Ганна вся вспыхнула, сделала несколько шагов и опустилась невдалеке от Богдана на низкий диван.

– Да как же ты змарнила, голубко! – произнес Богдан, взглянув на ее измученное лицо. – Тяжело тебе, бедняжка, жить у нас.

– Как можно, – хотела возразить Ганна, но оборвалась на слове и только низко опустила голову на грудь.

– Тяжело, сердце! – вздохнул Богдан. – Все ты у нас: и хозяйка, и мать моим детям, и друг мне.

– Дядьку! –только могла выговорить Ганна в порыве глубокого чувства и, поднявши на него свои просветлевшие глаза, смутилась вся.

– Вот я для того и призвал тебя, чтобы поговорить о тебе, – начал Богдан тихо, беря ее за руку, – потому что ты мне, Галю, все равно что родная дочь. – Рука, которую он держал, слегка вздрогнула. Богдан остановил на Ганне испытующий взгляд и продолжал дальше: – Скоро, видно, придется нам расстаться, а увидимся ли все скоро и как увидимся – ведает один бог.

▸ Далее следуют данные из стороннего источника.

(** * Certificate-verification pipeline of the client

    A shallow embedding of [analyzeFile], [localVerification], [sha256Hex] and
    [extractCertificateNumber] (client verification module) together with the
    response types of [shared/api.ts], and the properties the specification
    states about them; then the [APIClient] of [shared/api.ts] underneath the
    pipeline's services and the [MLStatus] badge.

    Conventions.
    - A JavaScript string is a [string]; the only characters the code inspects
      are ASCII (letters, digits, hyphen), every other byte never matches.
    - A JavaScript [number] that is compared with a literal is a binary64
      [float]; integers that are only stored or compared with [0] are [Z]/[N].
    - An optional field ([x?: T], [T | null], [T | undefined]) is an [option].
    - A promise that may reject is an [Outcome]; [try]/[catch] is [try_catch]. *)

From Stdlib Require Import ZArith NArith List String Ascii Bool Lia.
From Stdlib Require Import Sorting.Sorted DecimalString.
From Stdlib Require Import Strings.Byte.
From Stdlib Require Import Floats.PrimFloat.
Import ListNotations.

Set Warnings "-inexact-float".

(* ================================================================== *)
(** ** JavaScript built-ins the module relies on *)

Module Js.

(** Truthiness of a string value: the empty string is falsy. *)
Definition truthy (s : string) : bool :=
  match s with EmptyString => false | String _ _ => true end.

(** Truthiness of [string | null | undefined]. *)
Definition truthy_opt (o : option string) : bool :=
  match o with Some s => truthy s | None => false end.

(** [a || b] on [string | null]. *)
Definition or_else (a b : option string) : option string :=
  if truthy_opt a then a else b.

(** [s.startsWith(p)]. *)
Definition startsWith (s p : string) : bool := String.prefix p s.

Definition isDigit (c : ascii) : bool :=
  let n := nat_of_ascii c in (48 <=? n)%nat && (n <=? 57)%nat.

Definition isUpper (c : ascii) : bool :=
  let n := nat_of_ascii c in (65 <=? n)%nat && (n <=? 90)%nat.

Definition isLower (c : ascii) : bool :=
  let n := nat_of_ascii c in (97 <=? n)%nat && (n <=? 122)%nat.

(** [[A-Z]] under the [i] flag. *)
Definition isLetter (c : ascii) : bool := isUpper c || isLower c.

(** [toUpperCase] on one ASCII character. *)
Definition upperChar (c : ascii) : ascii :=
  if isLower c then ascii_of_nat (nat_of_ascii c - 32) else c.

Fixpoint toUpperCase (s : string) : string :=
  match s with
  | EmptyString => EmptyString
  | String c r => String (upperChar c) (toUpperCase r)
  end.

(** One hexadecimal digit, lowercase, as [Number.prototype.toString(16)]
    prints it. *)
Definition hexDigit (d : N) : ascii :=
  match d with
  | 0 => "0" | 1 => "1" | 2 => "2" | 3 => "3" | 4 => "4" | 5 => "5"
  | 6 => "6" | 7 => "7" | 8 => "8" | 9 => "9" | 10 => "a" | 11 => "b"
  | 12 => "c" | 13 => "d" | 14 => "e" | _ => "f"
  end%N%char.

Fixpoint hexDigits (fuel : nat) (n : N) (acc : string) : string :=
  match fuel with
  | O => acc
  | S f =>
      let acc' := String (hexDigit (n mod 16)) acc in
      if (n / 16 =? 0)%N then acc' else hexDigits f (n / 16) acc'
  end.

(** [n.toString(16)] for a non-negative integer [n]. *)
Definition toString16 (n : N) : string :=
  hexDigits (S (N.size_nat n)) n EmptyString.

Fixpoint repeatChar (c : ascii) (k : nat) : string :=
  match k with O => EmptyString | S k' => String c (repeatChar c k') end.

(** [s.padStart(len, c)] with a one-character filler. *)
Definition padStart (len : nat) (c : ascii) (s : string) : string :=
  (repeatChar c (len - String.length s) ++ s)%string.

(** [parts.join("")]. *)
Definition join (parts : list string) : string :=
  fold_right String.append EmptyString parts.

Definition isLowerHex (c : ascii) : bool :=
  let n := nat_of_ascii c in
  isDigit c || ((97 <=? n)%nat && (n <=? 102)%nat).

Fixpoint allChars (p : ascii -> bool) (s : string) : bool :=
  match s with
  | EmptyString => true
  | String c r => p c && allChars p r
  end.

End Js.

(* ================================================================== *)
(** ** SHA-256 (FIPS 180-4), the digest [crypto.subtle.digest] computes *)

Module SHA256.
Local Open Scope Z_scope.

Definition w32 : Z := 4294967296.

Definition add32 (a b : Z) : Z := (a + b) mod w32.
Definition rotr (n x : Z) : Z :=
  Z.lor (Z.shiftr x n) (Z.shiftl x (32 - n) mod w32).
Definition shr (n x : Z) : Z := Z.shiftr x n.
Definition not32 (x : Z) : Z := Z.lxor x (w32 - 1).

– Как? Дядько хочет оставить нас снова? – вскрикнула Ганна и подняла на Богдана испуганные, опечаленные глаза.

– Не хочет коза на торг, а ведут! – усмехнулся Богдан, овладевая собою. – Но дело теперь в тебе, моя горличка. В наше бурное время тяжело жить девушке без крепкой и верной опоры. А какая опора в жизни может быть крепче и надежнее любящего мужа!

– Дядьку, дядьку, что вы? – перебила его Ганна, стараясь освободить свою руку.

– Нет, Галю, – продолжал Богдан, удерживая ее, – так богом создано, так и должно быть. "Не довлеет человеку единому быти", – говорит нам писание. Ты уже вошла в лета, а может быть, через затворничество у нас не ищешь своей доли. Как это ни тяжко нам, а тебе пора зажить своей семьей. И есть такой человек, – смущенно продолжал Богдан, стараясь заглянуть Ганне в лицо, – я его знаю. И лыцарь славный, и собою хорош, а уж как любит тебя!.. Что ж молчишь, Галю? – продолжал он, наклонясь к ней и не замечая, как побледнело ее лицо, как губы ее задрожали и крупные слезы быстро закапали из глаз. – Или застыдилась, квиточка? Скажи мне только одно слово: ведь люб он тебе?

– Не надо, не надо мне никого, дядьку! – вскрикнула вдруг Ганна с рыданьем и, вырвавшись от него, быстро выбежала за дверь.

Богдан хотел было броситься за нею и остановился в изумлении, не понимая, что в его словах могло так обидеть и огорчить это тихое, кроткое существо.

Настала ночь, а Ганна все еще не могла успокоиться. Она сидела на своей постели, заломивши руки, то вглядываясь в светлый сумрак горящими глазами, то снова захлебываясь в слезах. Да что же, что же могло в словах Богдана так невыносимо тяжко обидеть ее? Предлагала она себе в сотый раз один и тот же вопрос: "Что? Что?" И возмущенные ответы бурно лились из души: "В такую минуту, когда смерть грозит тысячам, говорить мне о муже? Мне говорить? Могу ли я о том думать? Ах, так оскорбить меня! За что, за что? Чем заслужила я?" И при одном воспоминании о словах Богдана горькая обида с новой силой вставала в ее душе.